**** Data for processing ****
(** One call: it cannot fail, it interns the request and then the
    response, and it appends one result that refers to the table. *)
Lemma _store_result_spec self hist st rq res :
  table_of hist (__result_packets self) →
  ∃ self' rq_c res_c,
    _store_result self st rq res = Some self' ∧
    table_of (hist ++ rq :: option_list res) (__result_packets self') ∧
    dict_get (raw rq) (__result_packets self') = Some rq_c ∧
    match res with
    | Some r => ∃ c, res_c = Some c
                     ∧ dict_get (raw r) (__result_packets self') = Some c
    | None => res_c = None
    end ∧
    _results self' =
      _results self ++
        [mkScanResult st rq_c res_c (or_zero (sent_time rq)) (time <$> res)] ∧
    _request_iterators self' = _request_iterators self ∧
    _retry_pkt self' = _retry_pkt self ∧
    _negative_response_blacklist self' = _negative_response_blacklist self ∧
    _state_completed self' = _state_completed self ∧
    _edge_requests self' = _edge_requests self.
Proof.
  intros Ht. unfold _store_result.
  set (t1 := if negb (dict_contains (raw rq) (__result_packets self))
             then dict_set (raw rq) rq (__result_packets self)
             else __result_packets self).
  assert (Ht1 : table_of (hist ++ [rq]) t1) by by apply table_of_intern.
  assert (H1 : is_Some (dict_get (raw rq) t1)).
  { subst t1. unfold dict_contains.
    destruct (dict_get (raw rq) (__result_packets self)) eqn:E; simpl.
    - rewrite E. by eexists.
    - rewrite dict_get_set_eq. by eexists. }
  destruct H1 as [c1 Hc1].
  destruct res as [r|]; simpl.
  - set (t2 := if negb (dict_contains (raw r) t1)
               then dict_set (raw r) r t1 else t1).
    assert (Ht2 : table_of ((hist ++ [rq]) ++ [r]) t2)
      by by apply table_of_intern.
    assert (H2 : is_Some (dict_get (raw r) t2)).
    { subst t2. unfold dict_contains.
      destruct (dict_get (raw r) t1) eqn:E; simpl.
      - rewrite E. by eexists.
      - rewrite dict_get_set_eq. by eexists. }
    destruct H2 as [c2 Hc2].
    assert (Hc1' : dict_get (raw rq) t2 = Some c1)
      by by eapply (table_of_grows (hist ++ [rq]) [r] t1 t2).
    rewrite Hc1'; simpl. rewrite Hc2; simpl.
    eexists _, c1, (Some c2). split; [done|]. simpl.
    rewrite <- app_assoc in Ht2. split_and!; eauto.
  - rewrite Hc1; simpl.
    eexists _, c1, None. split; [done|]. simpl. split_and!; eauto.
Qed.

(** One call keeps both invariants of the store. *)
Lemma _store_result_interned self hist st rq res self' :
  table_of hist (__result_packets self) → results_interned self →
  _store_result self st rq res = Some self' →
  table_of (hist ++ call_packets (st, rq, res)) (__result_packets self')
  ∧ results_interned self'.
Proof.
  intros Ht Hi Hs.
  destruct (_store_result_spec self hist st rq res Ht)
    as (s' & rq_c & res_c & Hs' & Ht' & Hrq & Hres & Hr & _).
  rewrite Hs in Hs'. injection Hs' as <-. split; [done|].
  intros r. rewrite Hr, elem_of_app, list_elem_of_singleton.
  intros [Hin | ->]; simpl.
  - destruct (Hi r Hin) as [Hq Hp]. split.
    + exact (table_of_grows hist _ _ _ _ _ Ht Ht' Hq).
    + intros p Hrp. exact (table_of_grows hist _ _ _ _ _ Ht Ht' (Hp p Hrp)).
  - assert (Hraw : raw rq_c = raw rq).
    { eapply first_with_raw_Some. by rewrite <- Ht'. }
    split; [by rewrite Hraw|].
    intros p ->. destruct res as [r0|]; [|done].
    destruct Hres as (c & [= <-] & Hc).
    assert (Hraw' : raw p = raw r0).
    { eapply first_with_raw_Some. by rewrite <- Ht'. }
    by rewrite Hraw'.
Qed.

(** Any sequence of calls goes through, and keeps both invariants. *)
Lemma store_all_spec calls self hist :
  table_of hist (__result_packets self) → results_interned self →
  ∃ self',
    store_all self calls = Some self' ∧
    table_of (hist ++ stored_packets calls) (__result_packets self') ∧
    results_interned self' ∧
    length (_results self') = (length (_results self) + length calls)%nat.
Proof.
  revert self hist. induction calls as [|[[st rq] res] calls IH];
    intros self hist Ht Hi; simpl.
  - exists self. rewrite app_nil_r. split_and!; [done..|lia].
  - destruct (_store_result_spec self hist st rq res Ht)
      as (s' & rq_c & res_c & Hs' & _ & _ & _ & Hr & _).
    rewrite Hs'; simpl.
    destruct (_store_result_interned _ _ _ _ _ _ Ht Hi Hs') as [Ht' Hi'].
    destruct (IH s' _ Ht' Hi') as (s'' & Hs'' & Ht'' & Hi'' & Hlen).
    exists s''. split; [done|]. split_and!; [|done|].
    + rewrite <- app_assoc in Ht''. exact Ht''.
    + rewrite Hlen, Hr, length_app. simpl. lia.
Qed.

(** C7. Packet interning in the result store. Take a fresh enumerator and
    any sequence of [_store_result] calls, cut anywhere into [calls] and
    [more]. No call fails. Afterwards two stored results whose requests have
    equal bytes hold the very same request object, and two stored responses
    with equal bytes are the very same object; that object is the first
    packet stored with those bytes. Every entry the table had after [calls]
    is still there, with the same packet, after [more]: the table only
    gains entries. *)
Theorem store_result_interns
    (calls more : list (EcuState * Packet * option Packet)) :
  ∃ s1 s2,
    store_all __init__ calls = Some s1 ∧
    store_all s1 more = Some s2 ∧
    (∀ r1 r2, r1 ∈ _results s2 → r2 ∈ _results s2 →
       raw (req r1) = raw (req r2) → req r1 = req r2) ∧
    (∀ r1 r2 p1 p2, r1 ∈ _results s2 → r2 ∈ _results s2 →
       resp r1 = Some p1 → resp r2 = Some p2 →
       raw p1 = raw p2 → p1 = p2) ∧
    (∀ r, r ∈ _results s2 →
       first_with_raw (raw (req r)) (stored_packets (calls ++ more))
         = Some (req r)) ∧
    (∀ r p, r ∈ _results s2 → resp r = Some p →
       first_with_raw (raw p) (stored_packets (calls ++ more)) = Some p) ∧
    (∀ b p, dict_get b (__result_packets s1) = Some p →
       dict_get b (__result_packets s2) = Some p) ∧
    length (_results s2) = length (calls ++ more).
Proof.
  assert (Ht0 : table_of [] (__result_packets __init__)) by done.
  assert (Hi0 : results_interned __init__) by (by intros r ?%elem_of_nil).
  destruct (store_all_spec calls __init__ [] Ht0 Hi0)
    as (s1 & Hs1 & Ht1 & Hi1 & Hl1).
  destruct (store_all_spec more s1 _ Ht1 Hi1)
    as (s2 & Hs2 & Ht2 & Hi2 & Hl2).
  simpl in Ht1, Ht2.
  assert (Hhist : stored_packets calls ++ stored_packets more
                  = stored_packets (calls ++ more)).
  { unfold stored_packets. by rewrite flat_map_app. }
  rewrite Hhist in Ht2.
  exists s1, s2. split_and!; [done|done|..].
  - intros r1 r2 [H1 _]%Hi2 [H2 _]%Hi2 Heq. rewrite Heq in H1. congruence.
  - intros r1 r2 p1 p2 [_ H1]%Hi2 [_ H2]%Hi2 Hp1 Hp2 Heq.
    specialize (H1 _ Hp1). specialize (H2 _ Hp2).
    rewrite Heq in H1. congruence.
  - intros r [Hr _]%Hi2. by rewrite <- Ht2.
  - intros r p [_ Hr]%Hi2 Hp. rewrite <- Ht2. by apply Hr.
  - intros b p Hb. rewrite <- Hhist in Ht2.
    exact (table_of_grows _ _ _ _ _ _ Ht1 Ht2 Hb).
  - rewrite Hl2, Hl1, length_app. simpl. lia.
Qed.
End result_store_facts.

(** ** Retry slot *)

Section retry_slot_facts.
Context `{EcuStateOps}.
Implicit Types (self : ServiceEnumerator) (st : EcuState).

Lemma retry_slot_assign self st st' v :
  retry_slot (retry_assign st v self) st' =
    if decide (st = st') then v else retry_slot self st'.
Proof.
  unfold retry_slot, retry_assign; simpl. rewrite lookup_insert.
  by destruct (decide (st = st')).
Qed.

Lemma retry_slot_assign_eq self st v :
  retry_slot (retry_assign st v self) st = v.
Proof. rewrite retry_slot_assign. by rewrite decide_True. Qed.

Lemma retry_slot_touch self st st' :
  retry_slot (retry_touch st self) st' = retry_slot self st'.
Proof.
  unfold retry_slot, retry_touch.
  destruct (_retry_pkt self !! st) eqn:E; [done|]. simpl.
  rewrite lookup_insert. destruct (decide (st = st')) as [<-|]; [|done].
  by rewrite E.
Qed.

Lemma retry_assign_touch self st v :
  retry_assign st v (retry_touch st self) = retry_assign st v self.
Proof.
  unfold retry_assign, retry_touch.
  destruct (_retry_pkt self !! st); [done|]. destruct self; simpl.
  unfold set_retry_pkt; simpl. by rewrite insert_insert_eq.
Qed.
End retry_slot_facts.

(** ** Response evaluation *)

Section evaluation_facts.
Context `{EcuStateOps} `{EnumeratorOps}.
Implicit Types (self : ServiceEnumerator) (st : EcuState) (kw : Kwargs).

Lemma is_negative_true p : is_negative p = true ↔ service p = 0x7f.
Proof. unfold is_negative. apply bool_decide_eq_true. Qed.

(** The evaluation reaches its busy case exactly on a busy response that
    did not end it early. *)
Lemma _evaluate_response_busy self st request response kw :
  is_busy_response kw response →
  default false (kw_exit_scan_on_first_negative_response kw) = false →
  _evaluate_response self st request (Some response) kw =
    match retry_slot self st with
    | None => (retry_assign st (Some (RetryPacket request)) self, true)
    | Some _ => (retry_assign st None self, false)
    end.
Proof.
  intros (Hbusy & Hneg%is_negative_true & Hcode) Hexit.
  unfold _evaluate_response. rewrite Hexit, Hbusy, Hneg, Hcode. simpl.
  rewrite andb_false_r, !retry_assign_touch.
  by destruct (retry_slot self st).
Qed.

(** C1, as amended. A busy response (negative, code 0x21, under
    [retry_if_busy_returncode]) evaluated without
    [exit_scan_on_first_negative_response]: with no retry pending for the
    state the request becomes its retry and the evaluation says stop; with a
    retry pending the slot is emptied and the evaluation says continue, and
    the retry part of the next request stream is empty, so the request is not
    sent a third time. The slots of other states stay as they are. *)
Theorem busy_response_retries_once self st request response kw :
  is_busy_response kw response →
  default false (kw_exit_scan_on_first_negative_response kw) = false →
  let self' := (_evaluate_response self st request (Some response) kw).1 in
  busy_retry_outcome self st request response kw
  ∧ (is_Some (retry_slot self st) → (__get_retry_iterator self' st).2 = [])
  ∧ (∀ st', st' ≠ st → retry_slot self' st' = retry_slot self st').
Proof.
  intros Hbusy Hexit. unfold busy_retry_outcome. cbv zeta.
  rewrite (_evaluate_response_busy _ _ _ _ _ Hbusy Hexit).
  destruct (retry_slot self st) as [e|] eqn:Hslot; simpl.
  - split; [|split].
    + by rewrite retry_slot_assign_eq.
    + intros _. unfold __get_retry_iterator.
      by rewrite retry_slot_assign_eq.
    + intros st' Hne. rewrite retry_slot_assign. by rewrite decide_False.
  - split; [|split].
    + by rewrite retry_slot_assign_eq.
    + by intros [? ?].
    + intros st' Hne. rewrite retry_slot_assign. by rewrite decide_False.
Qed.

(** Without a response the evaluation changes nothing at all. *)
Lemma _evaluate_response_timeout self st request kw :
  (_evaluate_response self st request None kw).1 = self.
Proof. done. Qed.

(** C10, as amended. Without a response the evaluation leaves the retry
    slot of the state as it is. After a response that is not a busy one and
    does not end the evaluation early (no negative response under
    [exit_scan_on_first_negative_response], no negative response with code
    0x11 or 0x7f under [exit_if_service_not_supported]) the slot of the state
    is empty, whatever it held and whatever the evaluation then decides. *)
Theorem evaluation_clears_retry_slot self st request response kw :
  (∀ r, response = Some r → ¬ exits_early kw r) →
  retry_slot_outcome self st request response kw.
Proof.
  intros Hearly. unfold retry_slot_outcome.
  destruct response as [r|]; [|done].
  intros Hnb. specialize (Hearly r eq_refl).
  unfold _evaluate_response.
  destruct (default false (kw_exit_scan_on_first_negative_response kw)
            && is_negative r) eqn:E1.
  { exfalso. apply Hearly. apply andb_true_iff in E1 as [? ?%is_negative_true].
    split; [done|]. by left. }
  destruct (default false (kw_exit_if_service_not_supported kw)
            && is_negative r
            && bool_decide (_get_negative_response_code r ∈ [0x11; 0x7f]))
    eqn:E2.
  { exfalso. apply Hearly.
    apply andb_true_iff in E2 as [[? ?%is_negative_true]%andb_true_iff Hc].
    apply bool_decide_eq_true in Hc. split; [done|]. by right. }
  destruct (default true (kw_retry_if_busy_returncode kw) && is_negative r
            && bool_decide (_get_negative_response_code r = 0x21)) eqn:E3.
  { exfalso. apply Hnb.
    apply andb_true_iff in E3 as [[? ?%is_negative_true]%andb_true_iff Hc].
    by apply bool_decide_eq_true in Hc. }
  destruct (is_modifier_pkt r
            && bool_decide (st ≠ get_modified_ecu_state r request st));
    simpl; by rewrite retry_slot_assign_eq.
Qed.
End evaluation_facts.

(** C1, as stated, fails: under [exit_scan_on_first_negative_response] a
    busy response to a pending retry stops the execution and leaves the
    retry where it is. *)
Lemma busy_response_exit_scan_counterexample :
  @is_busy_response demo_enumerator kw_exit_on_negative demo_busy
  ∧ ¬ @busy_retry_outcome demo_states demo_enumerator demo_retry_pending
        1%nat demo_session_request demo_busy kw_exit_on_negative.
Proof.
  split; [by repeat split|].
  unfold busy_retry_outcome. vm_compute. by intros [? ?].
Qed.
****
What is required:
In the listing, return each line containing the string "sequence".

Exercise solution:
(** Any sequence of calls goes through, and keeps both invariants. *)
    any sequence of [_store_result] calls, cut anywhere into [calls] and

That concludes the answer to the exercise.